Exercise details: Quote exactly and only this range of lines in the data below: the line that holds "Definition set_by_table (name" to the line that holds "unfold mbind at 1, M_bind at 1, lift at 1. change", both included.

Extracted entries:

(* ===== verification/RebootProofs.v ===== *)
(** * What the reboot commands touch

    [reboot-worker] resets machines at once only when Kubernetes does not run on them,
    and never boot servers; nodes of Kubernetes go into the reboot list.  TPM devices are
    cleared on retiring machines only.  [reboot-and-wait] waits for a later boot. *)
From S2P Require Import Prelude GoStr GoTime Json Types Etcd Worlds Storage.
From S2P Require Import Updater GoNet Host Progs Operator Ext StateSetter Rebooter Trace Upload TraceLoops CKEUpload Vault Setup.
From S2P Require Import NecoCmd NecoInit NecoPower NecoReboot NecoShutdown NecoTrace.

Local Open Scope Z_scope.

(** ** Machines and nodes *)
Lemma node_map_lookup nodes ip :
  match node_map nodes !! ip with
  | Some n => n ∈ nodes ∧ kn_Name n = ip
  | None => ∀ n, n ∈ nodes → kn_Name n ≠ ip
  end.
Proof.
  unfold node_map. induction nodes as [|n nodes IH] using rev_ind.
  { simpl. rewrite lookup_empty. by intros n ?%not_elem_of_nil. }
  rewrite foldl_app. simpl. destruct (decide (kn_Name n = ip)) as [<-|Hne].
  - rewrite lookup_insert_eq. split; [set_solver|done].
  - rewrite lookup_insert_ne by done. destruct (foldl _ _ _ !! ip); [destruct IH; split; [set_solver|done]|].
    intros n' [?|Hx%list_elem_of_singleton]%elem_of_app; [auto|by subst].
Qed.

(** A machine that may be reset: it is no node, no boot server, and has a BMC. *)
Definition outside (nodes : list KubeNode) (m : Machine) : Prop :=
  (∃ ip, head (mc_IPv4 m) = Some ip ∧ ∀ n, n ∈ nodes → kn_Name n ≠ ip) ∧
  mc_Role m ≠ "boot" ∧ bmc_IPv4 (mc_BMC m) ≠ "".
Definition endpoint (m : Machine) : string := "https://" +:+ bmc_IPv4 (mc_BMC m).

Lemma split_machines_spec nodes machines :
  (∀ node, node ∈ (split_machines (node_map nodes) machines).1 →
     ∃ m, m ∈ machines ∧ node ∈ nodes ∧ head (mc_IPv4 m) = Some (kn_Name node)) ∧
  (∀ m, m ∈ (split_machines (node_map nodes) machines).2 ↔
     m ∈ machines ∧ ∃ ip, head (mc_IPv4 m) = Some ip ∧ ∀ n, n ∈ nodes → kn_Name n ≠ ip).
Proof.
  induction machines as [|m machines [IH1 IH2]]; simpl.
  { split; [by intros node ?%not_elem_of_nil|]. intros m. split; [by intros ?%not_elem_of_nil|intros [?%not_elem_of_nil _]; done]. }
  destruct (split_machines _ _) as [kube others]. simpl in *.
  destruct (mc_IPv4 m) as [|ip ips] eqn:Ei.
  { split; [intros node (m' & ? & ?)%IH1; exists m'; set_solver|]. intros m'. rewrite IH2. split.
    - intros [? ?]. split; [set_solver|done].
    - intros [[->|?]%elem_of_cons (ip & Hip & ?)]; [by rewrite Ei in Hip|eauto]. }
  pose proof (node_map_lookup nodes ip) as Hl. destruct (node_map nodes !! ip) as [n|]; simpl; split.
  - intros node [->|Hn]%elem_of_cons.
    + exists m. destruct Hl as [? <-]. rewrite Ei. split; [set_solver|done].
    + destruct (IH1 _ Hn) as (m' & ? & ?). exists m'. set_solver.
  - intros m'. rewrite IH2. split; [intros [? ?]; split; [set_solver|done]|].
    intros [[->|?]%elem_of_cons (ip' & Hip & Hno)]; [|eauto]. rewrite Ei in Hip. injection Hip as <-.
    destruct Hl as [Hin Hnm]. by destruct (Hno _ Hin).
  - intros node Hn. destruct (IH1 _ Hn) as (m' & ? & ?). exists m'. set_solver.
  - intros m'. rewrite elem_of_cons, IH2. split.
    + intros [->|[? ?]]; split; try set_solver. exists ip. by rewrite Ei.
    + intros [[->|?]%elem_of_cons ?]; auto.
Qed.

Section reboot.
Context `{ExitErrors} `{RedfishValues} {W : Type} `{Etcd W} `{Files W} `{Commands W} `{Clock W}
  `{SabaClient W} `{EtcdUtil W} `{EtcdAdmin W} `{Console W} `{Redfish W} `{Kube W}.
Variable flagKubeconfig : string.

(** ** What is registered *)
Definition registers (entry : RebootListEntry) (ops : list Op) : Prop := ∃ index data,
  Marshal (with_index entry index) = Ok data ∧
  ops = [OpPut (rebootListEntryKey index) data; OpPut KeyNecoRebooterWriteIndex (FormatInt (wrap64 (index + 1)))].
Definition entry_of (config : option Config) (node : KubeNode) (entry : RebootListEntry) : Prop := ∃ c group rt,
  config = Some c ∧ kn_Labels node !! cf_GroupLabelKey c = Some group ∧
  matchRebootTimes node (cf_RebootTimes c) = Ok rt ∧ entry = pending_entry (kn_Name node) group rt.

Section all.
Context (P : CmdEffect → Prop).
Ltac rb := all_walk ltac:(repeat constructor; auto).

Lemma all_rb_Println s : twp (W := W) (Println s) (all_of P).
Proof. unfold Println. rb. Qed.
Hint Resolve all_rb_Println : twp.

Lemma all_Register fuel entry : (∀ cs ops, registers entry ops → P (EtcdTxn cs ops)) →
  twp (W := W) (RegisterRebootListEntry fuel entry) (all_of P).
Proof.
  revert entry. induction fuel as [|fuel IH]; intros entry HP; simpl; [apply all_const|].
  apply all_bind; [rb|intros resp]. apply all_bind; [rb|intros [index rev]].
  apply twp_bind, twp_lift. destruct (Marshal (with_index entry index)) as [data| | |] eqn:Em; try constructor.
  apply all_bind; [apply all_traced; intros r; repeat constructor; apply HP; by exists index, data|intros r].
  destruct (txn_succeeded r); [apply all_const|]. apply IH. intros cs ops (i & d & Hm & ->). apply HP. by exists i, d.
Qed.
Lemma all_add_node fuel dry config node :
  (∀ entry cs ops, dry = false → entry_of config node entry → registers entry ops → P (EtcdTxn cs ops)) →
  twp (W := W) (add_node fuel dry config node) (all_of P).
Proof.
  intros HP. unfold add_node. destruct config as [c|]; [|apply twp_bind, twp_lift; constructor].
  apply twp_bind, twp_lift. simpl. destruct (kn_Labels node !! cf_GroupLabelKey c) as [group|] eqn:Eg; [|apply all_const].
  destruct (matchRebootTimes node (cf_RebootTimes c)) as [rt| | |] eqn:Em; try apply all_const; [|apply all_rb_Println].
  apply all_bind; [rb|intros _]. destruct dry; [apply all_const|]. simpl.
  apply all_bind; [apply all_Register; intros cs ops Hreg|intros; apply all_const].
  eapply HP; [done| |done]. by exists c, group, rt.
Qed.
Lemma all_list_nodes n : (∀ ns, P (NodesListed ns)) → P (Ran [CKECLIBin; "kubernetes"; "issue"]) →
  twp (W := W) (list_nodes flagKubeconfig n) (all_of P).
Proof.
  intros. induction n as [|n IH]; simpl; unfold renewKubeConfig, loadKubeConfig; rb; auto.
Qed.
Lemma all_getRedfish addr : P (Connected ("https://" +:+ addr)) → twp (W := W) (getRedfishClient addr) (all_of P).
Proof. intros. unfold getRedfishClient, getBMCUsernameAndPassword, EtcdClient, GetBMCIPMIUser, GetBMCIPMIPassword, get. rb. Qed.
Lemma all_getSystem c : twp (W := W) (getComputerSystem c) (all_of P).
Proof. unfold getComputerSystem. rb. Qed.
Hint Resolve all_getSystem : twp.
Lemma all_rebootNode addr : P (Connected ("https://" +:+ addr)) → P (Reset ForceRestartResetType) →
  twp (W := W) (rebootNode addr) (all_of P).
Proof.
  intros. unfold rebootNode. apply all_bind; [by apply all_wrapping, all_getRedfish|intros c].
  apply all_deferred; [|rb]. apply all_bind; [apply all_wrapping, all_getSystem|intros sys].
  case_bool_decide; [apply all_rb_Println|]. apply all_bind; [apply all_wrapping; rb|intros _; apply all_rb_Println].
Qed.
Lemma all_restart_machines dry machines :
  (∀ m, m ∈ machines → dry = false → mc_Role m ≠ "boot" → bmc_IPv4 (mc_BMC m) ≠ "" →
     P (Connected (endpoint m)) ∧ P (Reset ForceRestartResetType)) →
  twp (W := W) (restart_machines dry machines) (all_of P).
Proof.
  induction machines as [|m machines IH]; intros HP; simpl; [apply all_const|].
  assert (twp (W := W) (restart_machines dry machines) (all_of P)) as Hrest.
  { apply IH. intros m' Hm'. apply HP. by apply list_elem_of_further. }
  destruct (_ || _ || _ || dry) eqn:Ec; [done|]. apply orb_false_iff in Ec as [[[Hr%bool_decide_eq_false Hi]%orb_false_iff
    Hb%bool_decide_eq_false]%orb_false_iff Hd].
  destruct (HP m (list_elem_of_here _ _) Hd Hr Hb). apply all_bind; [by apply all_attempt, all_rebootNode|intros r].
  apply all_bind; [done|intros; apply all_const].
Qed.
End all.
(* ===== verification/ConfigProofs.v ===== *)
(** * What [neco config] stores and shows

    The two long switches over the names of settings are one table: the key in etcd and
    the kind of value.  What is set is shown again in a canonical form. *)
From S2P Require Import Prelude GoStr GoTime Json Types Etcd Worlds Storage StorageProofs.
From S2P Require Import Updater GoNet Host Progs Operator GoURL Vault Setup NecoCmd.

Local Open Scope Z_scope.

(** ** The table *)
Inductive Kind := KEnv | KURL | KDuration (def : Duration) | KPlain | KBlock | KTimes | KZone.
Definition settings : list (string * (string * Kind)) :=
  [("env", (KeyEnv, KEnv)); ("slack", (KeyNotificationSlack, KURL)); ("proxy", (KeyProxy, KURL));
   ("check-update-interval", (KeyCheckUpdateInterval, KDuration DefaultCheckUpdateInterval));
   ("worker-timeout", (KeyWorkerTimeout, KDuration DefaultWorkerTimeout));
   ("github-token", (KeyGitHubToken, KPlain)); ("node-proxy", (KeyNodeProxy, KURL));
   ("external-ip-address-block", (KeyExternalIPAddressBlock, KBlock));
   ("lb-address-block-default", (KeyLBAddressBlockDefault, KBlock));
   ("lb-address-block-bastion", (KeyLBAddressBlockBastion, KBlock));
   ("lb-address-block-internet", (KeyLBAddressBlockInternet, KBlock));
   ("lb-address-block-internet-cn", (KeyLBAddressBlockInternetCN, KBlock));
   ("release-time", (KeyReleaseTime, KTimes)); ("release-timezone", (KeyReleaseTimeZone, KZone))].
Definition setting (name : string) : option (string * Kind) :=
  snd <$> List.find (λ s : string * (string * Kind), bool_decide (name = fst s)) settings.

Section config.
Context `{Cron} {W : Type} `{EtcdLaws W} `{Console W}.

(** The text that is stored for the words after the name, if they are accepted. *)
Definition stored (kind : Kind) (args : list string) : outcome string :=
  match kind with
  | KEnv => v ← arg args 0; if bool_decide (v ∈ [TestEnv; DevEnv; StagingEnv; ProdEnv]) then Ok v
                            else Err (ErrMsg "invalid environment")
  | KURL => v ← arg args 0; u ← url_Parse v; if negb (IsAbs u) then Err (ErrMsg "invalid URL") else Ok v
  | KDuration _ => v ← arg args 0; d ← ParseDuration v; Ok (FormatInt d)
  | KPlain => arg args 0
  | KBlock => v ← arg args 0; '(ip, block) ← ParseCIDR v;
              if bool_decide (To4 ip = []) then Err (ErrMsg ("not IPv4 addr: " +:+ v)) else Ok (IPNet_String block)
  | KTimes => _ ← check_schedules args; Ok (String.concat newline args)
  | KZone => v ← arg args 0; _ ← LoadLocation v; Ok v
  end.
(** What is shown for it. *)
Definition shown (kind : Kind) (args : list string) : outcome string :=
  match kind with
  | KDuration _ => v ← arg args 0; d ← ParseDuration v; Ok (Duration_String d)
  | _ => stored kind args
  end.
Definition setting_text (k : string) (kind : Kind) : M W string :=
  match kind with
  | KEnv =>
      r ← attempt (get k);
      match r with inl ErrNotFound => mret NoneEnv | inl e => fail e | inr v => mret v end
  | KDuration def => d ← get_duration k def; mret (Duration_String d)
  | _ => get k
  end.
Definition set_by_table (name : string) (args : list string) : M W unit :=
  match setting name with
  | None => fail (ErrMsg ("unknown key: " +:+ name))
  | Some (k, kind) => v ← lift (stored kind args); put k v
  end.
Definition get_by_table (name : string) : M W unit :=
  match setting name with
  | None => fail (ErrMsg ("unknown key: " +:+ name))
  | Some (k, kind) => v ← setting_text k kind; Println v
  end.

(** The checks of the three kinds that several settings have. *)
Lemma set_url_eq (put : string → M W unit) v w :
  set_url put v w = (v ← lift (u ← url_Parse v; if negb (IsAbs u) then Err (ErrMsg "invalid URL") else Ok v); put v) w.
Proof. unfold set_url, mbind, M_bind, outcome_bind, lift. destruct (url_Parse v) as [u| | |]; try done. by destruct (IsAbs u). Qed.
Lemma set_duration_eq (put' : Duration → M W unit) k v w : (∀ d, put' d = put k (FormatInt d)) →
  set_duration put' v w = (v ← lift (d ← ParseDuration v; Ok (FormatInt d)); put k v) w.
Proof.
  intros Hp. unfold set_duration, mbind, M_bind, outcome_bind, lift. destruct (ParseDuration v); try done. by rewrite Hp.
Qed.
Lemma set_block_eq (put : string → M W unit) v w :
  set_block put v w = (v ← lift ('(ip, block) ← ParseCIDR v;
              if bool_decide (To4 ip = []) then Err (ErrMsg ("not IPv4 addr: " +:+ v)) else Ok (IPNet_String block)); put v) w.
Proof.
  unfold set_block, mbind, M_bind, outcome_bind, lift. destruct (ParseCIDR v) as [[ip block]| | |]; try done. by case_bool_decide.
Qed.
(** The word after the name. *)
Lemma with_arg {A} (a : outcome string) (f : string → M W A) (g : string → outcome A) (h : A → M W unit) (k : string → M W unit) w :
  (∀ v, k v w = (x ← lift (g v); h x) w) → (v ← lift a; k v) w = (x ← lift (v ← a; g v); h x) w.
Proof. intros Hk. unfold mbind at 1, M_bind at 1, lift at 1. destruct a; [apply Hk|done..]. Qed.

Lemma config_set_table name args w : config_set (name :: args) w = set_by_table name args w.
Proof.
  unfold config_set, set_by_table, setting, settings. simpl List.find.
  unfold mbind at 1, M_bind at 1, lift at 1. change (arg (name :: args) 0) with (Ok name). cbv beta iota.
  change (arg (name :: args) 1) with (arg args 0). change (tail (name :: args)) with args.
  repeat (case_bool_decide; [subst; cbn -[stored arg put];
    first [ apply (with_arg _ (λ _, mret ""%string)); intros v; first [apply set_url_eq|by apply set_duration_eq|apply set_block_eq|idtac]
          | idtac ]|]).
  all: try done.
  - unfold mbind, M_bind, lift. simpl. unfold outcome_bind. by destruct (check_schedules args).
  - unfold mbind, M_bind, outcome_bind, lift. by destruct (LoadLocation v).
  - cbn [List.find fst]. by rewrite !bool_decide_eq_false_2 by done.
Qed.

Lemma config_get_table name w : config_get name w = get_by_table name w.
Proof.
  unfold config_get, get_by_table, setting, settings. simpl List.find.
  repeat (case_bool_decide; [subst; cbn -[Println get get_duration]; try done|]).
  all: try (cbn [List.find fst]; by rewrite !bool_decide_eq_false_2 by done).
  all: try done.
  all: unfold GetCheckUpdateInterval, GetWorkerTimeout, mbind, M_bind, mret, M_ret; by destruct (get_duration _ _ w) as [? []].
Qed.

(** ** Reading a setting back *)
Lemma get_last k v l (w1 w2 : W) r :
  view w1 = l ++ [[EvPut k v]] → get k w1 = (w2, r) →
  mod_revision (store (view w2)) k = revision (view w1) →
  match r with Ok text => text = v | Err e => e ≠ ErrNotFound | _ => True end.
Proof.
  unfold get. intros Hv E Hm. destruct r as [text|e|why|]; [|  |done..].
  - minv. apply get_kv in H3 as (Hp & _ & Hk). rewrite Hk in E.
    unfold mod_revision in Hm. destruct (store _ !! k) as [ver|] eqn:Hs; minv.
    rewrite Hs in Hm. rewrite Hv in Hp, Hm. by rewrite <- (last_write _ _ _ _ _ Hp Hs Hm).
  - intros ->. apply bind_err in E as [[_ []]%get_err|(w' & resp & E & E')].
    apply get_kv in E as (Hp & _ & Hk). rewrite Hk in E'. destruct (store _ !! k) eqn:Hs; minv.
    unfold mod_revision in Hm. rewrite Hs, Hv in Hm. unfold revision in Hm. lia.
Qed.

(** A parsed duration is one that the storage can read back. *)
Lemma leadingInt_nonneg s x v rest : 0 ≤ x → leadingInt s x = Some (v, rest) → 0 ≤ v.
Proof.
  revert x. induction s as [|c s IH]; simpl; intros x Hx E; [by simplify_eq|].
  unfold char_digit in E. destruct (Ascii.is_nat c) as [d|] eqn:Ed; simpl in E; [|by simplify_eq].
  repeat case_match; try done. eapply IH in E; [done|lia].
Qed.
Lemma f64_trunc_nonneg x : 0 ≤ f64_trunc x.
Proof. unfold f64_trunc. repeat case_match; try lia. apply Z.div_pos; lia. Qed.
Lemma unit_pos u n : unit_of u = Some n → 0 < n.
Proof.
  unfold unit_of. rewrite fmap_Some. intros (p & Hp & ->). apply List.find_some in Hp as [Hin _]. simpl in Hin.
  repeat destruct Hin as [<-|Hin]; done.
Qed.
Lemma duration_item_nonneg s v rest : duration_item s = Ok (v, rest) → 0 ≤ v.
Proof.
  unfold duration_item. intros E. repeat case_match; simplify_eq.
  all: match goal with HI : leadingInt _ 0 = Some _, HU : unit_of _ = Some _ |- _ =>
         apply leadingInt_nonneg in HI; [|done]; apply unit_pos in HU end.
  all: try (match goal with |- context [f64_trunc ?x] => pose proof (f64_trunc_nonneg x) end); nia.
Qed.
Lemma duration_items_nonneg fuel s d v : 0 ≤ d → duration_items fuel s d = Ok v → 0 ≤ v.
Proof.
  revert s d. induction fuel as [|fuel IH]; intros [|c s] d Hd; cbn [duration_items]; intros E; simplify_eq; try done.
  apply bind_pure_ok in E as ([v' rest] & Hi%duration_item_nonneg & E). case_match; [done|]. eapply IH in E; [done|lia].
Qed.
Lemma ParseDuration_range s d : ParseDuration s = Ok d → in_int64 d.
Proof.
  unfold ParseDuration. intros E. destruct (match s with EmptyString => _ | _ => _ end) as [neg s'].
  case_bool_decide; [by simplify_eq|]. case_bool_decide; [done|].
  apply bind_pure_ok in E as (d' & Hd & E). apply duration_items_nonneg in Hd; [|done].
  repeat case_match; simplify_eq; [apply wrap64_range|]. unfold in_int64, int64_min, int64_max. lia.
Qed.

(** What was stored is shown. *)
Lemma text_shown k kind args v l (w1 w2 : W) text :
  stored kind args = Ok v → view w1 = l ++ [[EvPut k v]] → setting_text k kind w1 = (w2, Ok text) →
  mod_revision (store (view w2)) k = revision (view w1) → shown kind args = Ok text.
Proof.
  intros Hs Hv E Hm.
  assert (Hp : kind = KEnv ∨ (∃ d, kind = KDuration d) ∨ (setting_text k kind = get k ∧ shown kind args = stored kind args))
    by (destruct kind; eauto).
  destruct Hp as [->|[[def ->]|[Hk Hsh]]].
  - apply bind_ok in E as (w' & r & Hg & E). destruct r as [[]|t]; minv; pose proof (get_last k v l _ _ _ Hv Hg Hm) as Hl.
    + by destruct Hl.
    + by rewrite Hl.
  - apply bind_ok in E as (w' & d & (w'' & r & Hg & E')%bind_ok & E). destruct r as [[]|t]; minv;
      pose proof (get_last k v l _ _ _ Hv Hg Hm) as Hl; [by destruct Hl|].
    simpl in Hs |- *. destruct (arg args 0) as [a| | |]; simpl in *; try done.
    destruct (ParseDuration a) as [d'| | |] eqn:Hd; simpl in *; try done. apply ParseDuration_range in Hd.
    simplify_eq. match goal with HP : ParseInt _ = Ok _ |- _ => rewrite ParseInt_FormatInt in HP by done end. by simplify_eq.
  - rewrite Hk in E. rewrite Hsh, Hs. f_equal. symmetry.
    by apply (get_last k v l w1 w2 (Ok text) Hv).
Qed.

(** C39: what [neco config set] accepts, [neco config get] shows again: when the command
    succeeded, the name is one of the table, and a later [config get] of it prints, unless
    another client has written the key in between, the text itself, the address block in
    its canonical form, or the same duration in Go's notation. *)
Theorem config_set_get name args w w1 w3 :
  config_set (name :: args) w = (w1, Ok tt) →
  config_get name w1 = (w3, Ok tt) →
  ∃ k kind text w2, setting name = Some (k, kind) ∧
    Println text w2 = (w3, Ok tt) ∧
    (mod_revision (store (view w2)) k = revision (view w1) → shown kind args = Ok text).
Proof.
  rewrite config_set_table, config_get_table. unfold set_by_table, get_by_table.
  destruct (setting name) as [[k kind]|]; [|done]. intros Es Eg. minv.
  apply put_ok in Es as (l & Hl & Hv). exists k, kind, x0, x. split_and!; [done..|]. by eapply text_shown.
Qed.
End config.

Written solution:
Definition set_by_table (name : string) (args : list string) : M W unit :=
  match setting name with
  | None => fail (ErrMsg ("unknown key: " +:+ name))
  | Some (k, kind) => v ← lift (stored kind args); put k v
  end.
Definition get_by_table (name : string) : M W unit :=
  match setting name with
  | None => fail (ErrMsg ("unknown key: " +:+ name))
  | Some (k, kind) => v ← setting_text k kind; Println v
  end.

(** The checks of the three kinds that several settings have. *)
Lemma set_url_eq (put : string → M W unit) v w :
  set_url put v w = (v ← lift (u ← url_Parse v; if negb (IsAbs u) then Err (ErrMsg "invalid URL") else Ok v); put v) w.
Proof. unfold set_url, mbind, M_bind, outcome_bind, lift. destruct (url_Parse v) as [u| | |]; try done. by destruct (IsAbs u). Qed.
Lemma set_duration_eq (put' : Duration → M W unit) k v w : (∀ d, put' d = put k (FormatInt d)) →
  set_duration put' v w = (v ← lift (d ← ParseDuration v; Ok (FormatInt d)); put k v) w.
Proof.
  intros Hp. unfold set_duration, mbind, M_bind, outcome_bind, lift. destruct (ParseDuration v); try done. by rewrite Hp.
Qed.
Lemma set_block_eq (put : string → M W unit) v w :
  set_block put v w = (v ← lift ('(ip, block) ← ParseCIDR v;
              if bool_decide (To4 ip = []) then Err (ErrMsg ("not IPv4 addr: " +:+ v)) else Ok (IPNet_String block)); put v) w.
Proof.
  unfold set_block, mbind, M_bind, outcome_bind, lift. destruct (ParseCIDR v) as [[ip block]| | |]; try done. by case_bool_decide.
Qed.
(** The word after the name. *)
Lemma with_arg {A} (a : outcome string) (f : string → M W A) (g : string → outcome A) (h : A → M W unit) (k : string → M W unit) w :
  (∀ v, k v w = (x ← lift (g v); h x) w) → (v ← lift a; k v) w = (x ← lift (v ← a; g v); h x) w.
Proof. intros Hk. unfold mbind at 1, M_bind at 1, lift at 1. destruct a; [apply Hk|done..]. Qed.

Lemma config_set_table name args w : config_set (name :: args) w = set_by_table name args w.
Proof.
  unfold config_set, set_by_table, setting, settings. simpl List.find.
  unfold mbind at 1, M_bind at 1, lift at 1. change (arg (name :: args) 0) with (Ok name). cbv beta iota.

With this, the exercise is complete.